Mechanisms of Action of Active Esophageal Cooling During Left Atrial Radiofrequency Ablation: A Multidisciplinary Review
Purpose: To determine possible mechanisms of action underpinning the protective effects of active esophageal cooling. Active esophageal cooling is increasingly used as a protective strategy during left atrial radiofrequency (RF) ablation for the treatment of atrial fibrillation (AF). Endoscopic data show an 83% reduction in esophageal lesions with active esophageal cooling, but to date, with over 18,000 ablation cases completed with a dedicated esophageal cooling device, there has been no reported atrioesophageal fistula (and only one pericardio-esophageal fistula has been reported). Thus, additional protective mechanisms beyond acute thermal injury reduction from cooling are likely to be involved.
Material and Methods: We reviewed the literature on burn injury progression, fibrosis, fistula formation, and therapeutic hypothermia, focusing on studies that identified molecular factors involved in these processes. Common mediators were cataloged, and the effects of temperature on the activity of these mediators were then determined from additional literature searches.

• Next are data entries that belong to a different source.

Lemma db_code_connect (cfg : T) : db_code (connect_to_db cfg).
Proof.
  unfold connect_to_db. case_match; [|case_match; [|by apply db_code_pure]];
    repeat (apply db_code_bind; [apply db_code_get|intros ?]); apply db_code_open.
Qed.
Lemma db_code_schema : db_code create_update_schema.
Proof.
  apply db_code_bind.
  { intros w. unfold act. split; [apply version_time|]. split; [intros f; apply version_result|].
    intros Hu. by apply (version_result w AssertFailed) in Hu. }
  intros v. apply db_code_bind; [apply db_code_pure; [intros f; apply current_result|done]|]. intros cv. case_match.
  - apply db_code_bind.
    + intros w. unfold act. split; [apply create_time|]. split; [intros f; apply create_result|apply (create_result w AssertFailed)].
    + intros _ w. unfold act. split; [apply populate_time|]. split; [intros f; apply populate_result|].
      intros Hu. by apply (populate_result w AssertFailed) in Hu.
  - case_match; [|by apply (db_code_pure (Ret tt))].
    intros w. unfold act. split; [apply migrate_time|]. split; [intros f; apply migrate_result|apply (migrate_result cv w AssertFailed)].
Qed.
Lemma db_code_attempt (cfg : T) : db_code (attempt cfg).
Proof. apply db_code_bind; [apply db_code_connect|intros _; apply db_code_schema]. Qed.

(** Without a schema in the catalogue, creating or updating it fails. *)
Lemma schema_unknown w : current_version (W := W) = Throw UnknownSchema -> forall u, (create_update_schema w).2 <> Ret u.
Proof.
  intros Hc u. unfold create_update_schema, act, pure, mbind, io_bind. rewrite Hc. by destruct (schema_version w) as [w1 [v| |]].
Qed.

(** C14: (termination) Starting with a database comes to an end, with a database or an
    exception: the wait takes at most one attempt a second of the configured
    time, which defaults to 5 minutes. *)
Theorem database_wait_ends fuel strict (cfg : T) w :
  (Z.to_nat (abort_after cfg / 1000 + 1) < fuel)%nat ->
  forall f, (wait_for_database fuel strict cfg (steady_ms w) 1 w).2 <> Fault f.
Proof.
  intros Hfuel f.
  enough (Hgen : forall fuel start wait w, 1 <= wait -> abort_after cfg - (steady_ms w - start) <= 1000 * (Z.of_nat fuel - 1) -> fuel <> O ->
    (wait_for_database fuel strict cfg start wait w).2 <> Fault f).
  { assert (0 <= abort_after cfg) by (unfold abort_after; apply Z.mod_pos_bound; lia).
    pose proof (Z.div_mod (abort_after cfg) 1000). pose proof (Z.mod_pos_bound (abort_after cfg) 1000).
    apply Hgen; lia. }
  clear fuel w Hfuel. induction fuel as [|fuel IH]; intros start wait w Hw Hlim Hnz; [done|].
  cbn [wait_for_database]. destruct (Z.ltb_spec (steady_ms w - start) (abort_after cfg)) as [Hlt|_]; [|done].
  destruct (db_code_attempt cfg w) as (Ht & Hf & Hu). destruct (attempt cfg w) as [w1 [[]|e|x]]; cbn in Ht, Hf, Hu; [done| |by specialize (Hf x)].
  destruct (decide (e = UnknownSchema)) as [->|He].
  { specialize (Hu eq_refl). destruct (db_code_schema w1) as (_ & Hf1 & _). pose proof (schema_unknown w1 Hu) as Hn.
    unfold mbind, io_bind. destruct (create_update_schema w1) as [w2 [[]|e2|x2]]; cbn in *; [by specialize (Hn tt)|done|by specialize (Hf1 x2)]. }
  assert (Hgoal : (if is_odb e && negb strict
     then wait_for_database fuel strict cfg start (Z.min (wait * 2) 60) (sleep_seconds wait w1) else (w1, Throw e)).2 <> Fault f).
  { case_match; [|done]. pose proof (sleep_time wait w1 ltac:(lia)). apply IH; [lia|lia|].
    intros ->. lia. }
  by destruct e.
Qed.

(** The attempts that fail, with the waits between them. *)
Inductive failing (cfg : T) (start : Z) : Z -> W -> list Z -> Z -> W -> Prop :=
  | failing_none wait w : failing cfg start wait w [] wait w
  | failing_more wait w w1 e waits wait' w' :
      steady_ms w - start < abort_after cfg -> attempt cfg w = (w1, Throw e) -> is_odb e = true -> e <> UnknownSchema ->
      failing cfg start (Z.min (wait * 2) 60) (sleep_seconds wait w1) waits wait' w' ->
      failing cfg start wait w (wait :: waits) wait' w'.

Lemma failing_run cfg start wait w waits wait' w' fuel :
  failing cfg start wait w waits wait' w' ->
  wait_for_database (length waits + fuel) false cfg start wait w = wait_for_database fuel false cfg start wait' w'.
Proof.
  induction 1 as [wait w|wait w w1 e waits wait' w' Hlt Ha Ho Hne Hf IH]; [done|].
  cbn [length plus wait_for_database]. rewrite (proj2 (Z.ltb_lt _ _)) by done. rewrite Ha.
  rewrite <- IH. by destruct e.
Qed.

Lemma failing_waits cfg start wait w waits wait' w' i n : 1 <= wait <= 60 -> failing cfg start wait w waits wait' w' ->
  waits !! i = Some n -> n = Z.min (wait * 2 ^ Z.of_nat i) 60.
Proof.
  intros Hw Hf. revert i Hw. induction Hf as [|wait w w1 e waits wait' w' Hlt Ha Ho Hne Hf IH]; intros i Hw; [done|].
  destruct i as [|i]; cbn [lookup list_lookup].
  - intros [= <-]. change (2 ^ Z.of_nat 0) with 1. lia.
  - intros Hi. rewrite (IH i) by (done || lia). rewrite Nat2Z.inj_succ, Z.pow_succ_r by lia.
    assert (1 <= 2 ^ Z.of_nat i) by (apply (Z.pow_le_mono_r 2 0); lia).
    set (P := 2 ^ Z.of_nat i) in *. clearbody P. replace (wait * (2 * P)) with (wait * 2 * P) by lia.
    destruct (Z.min_spec (wait * 2) 60) as [[? ->]|[? ->]]; [done|]. rewrite !Z.min_r; [done|nia|nia].
Qed.

(** (functional) While the database cannot be reached, the kernel waits 1, 2, 4, ...
    seconds, 60 at most, between the attempts; it goes on as soon as an attempt
    succeeds, and gives up when the configured time is over. *)
Theorem retries_back_off cfg w waits wait' w' fuel :
  failing cfg (steady_ms w) 1 w waits wait' w' -> (length waits < fuel)%nat ->
  (forall i n, waits !! i = Some n -> n = Z.min (2 ^ Z.of_nat i) 60) /\
  (forall w2, steady_ms w' - steady_ms w < abort_after cfg -> attempt cfg w' = (w2, Ret tt) ->
     wait_for_database fuel false cfg (steady_ms w) 1 w = (w2, Ret tt)) /\
  (abort_after cfg <= steady_ms w' - steady_ms w -> exists msg,
     wait_for_database fuel false cfg (steady_ms w) 1 w = (w', Throw (LEOSACException msg))).
Proof.
  intros Hf Hl. split; [|].
  - intros i n Hi. rewrite (failing_waits cfg (steady_ms w) 1 w waits wait' w' i n ltac:(lia) Hf Hi). by rewrite Z.mul_1_l.
  - replace fuel with (length waits + S (fuel - length waits - 1))%nat by lia. rewrite (failing_run _ _ _ _ _ _ _ _ Hf).
    cbn [wait_for_database]. split.
    + intros w2 Hlt Ha. by rewrite (proj2 (Z.ltb_lt _ _)), Ha.
    + intros Hge. rewrite (proj2 (Z.ltb_ge _ _)) by done. by eexists.
Qed.
End waiting.

(** * The end *)

Section ending.
Context {W T : Type} `{DbServer W} `{MutableTree T} `{!Plugins W T, !Machine W T}.
Context (update_tasks : t W T -> t W T * outcome unit) (reset : W -> W) (scripts factory : string).
Abbreviation state := (t W T).

Lemma unregister_other T1 T2 r : T1 <> T2 -> ServiceRegistry.services_ r !! T2 = None ->
  ServiceRegistry.services_ (ServiceRegistry.unregister_service T1 r).1 !! T2 = None.
Proof.
  intros Hne Hn. unfold ServiceRegistry.unregister_service. destruct (_ !! T1); [|done]. case_match; [done|].
  cbn. by rewrite lookup_delete_ne.
Qed.

(** Without a database the services that were registered are unregistered; the next one was never
    registered. *)
Lemma unregister_without_database reg : register_core_services false = Ret reg ->
  (exists r, (r ← unregister_or_abort JSONService reg; r ← unregister_or_abort AccessPoints r;
              unregister_or_abort UpdateService r) = Ret r /\
     (ServiceRegistry.unregister_service HardwareService r).2 = false) /\
  unregister_core_services false reg = Fault AssertFailed.
Proof. intros [= <-]. split; [eexists; split; vm_compute; reflexivity|vm_compute; reflexivity]. Qed.

(** (functional) The services of a kernel with a database are all unregistered at
    its end, provided that no module still has a pointer to one: [DBService] goes
    although [HardwareService] uses it, and with one more client the kernel
    aborts. *)
Theorem core_services_end r : register_core_services true = Ret r ->
  (exists r', unregister_core_services true r = Ret r' /\ ServiceRegistry.services_ r' = ∅) /\
  forall id, ServiceRegistry.services_ r !! DBService = Some id ->
    ServiceRegistry.use_count DBService r = Ret 1 /\
    unregister_core_services true (ServiceRegistry.set_clients id 2 r) = Fault AssertFailed.
Proof.
  intros [= <-]. split; [eexists; split; vm_compute; reflexivity|]. intros id Hid. vm_compute in Hid. injection Hid as <-.
  split; vm_compute; reflexivity.
Qed.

Results: We identified more than 135 relevant articles and found that a wide range of molecular mediators are implicated in the pathophysiology of burn injury progression, fibrosis, and fistula development. Both fibrosis and epithelial-to-mesenchymal transition (EMT) are potential drivers of fistula development after an initial thermal injury. The soluble mediators of these processes are also implicated in burn wound conversion, which further facilitates progression of a thermal injury. Importantly, the activity of many pro-inflammatory markers have been shown to be inhibited by cooling, while some anti-inflammatory mediators are activated.
Conclusions: Thermal injury triggers an inflammatory cascade that may result in further progression of the injury, leading to fibrosis and fistula formation. Cooling affects the activity of a majority of the molecular mediators of this inflammatory cascade. This may explain the safety benefits seen clinically with active esophageal cooling and suggests an important direction for further investigation.